# [Provided entries]
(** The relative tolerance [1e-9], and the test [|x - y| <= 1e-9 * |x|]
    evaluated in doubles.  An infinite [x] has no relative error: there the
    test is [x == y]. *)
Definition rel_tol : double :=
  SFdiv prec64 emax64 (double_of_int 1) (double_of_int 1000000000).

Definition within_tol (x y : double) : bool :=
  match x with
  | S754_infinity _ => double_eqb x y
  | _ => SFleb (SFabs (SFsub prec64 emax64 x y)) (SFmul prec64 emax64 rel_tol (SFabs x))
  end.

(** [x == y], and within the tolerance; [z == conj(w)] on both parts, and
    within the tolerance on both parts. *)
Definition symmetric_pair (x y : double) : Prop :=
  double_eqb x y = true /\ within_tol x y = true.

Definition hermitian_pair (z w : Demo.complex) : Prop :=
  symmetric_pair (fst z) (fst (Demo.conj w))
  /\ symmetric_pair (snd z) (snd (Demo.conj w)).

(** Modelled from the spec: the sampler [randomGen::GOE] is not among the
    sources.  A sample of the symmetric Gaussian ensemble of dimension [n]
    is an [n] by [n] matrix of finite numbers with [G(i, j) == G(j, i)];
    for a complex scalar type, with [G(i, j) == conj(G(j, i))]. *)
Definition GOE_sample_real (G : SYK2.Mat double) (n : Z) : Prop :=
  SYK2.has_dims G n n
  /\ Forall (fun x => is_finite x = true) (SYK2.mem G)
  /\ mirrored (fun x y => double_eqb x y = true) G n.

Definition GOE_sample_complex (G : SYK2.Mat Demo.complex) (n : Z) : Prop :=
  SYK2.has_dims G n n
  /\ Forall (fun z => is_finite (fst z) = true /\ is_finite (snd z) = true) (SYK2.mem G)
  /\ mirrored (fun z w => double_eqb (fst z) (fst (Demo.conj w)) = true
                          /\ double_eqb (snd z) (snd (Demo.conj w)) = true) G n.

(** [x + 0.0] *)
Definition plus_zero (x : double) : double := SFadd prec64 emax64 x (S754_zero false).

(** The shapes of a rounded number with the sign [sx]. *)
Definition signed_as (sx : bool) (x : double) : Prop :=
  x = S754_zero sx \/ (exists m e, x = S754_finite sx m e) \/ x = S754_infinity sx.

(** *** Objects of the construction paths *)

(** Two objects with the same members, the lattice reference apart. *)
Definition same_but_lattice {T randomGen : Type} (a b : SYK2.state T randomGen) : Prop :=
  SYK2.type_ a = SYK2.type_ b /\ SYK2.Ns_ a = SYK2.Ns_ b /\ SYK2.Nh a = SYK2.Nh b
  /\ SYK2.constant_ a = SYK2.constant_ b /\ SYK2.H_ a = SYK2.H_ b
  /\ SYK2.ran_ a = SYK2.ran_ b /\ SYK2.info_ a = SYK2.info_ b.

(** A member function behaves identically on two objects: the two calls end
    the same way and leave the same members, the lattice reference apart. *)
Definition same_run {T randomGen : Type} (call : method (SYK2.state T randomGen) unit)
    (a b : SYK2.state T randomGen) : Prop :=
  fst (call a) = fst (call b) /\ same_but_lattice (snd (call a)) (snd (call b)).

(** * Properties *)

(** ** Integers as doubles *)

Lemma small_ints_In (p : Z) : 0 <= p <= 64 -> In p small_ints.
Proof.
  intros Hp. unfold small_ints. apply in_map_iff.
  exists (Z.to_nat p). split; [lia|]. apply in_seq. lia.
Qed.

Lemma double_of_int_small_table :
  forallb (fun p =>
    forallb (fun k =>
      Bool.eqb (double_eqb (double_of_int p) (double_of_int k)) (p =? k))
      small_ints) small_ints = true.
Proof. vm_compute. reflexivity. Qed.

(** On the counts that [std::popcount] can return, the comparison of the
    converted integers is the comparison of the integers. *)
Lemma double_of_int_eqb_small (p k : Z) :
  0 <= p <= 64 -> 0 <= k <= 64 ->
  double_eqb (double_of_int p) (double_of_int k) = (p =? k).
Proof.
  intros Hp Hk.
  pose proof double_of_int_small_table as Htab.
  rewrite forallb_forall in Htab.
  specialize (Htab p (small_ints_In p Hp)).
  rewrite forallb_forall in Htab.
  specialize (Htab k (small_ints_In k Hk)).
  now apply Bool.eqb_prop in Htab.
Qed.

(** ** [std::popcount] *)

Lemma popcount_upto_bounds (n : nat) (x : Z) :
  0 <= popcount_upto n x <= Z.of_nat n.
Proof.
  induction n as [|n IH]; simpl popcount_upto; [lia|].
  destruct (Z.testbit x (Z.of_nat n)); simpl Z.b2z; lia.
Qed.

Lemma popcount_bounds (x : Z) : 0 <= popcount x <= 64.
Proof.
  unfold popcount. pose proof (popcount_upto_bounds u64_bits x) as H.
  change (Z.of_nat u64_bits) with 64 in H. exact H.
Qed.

# [Task goal]
Check every line of the listing above for the string "relative", and give the number of lines that have it, nothing more.

# [Finished exercise]
2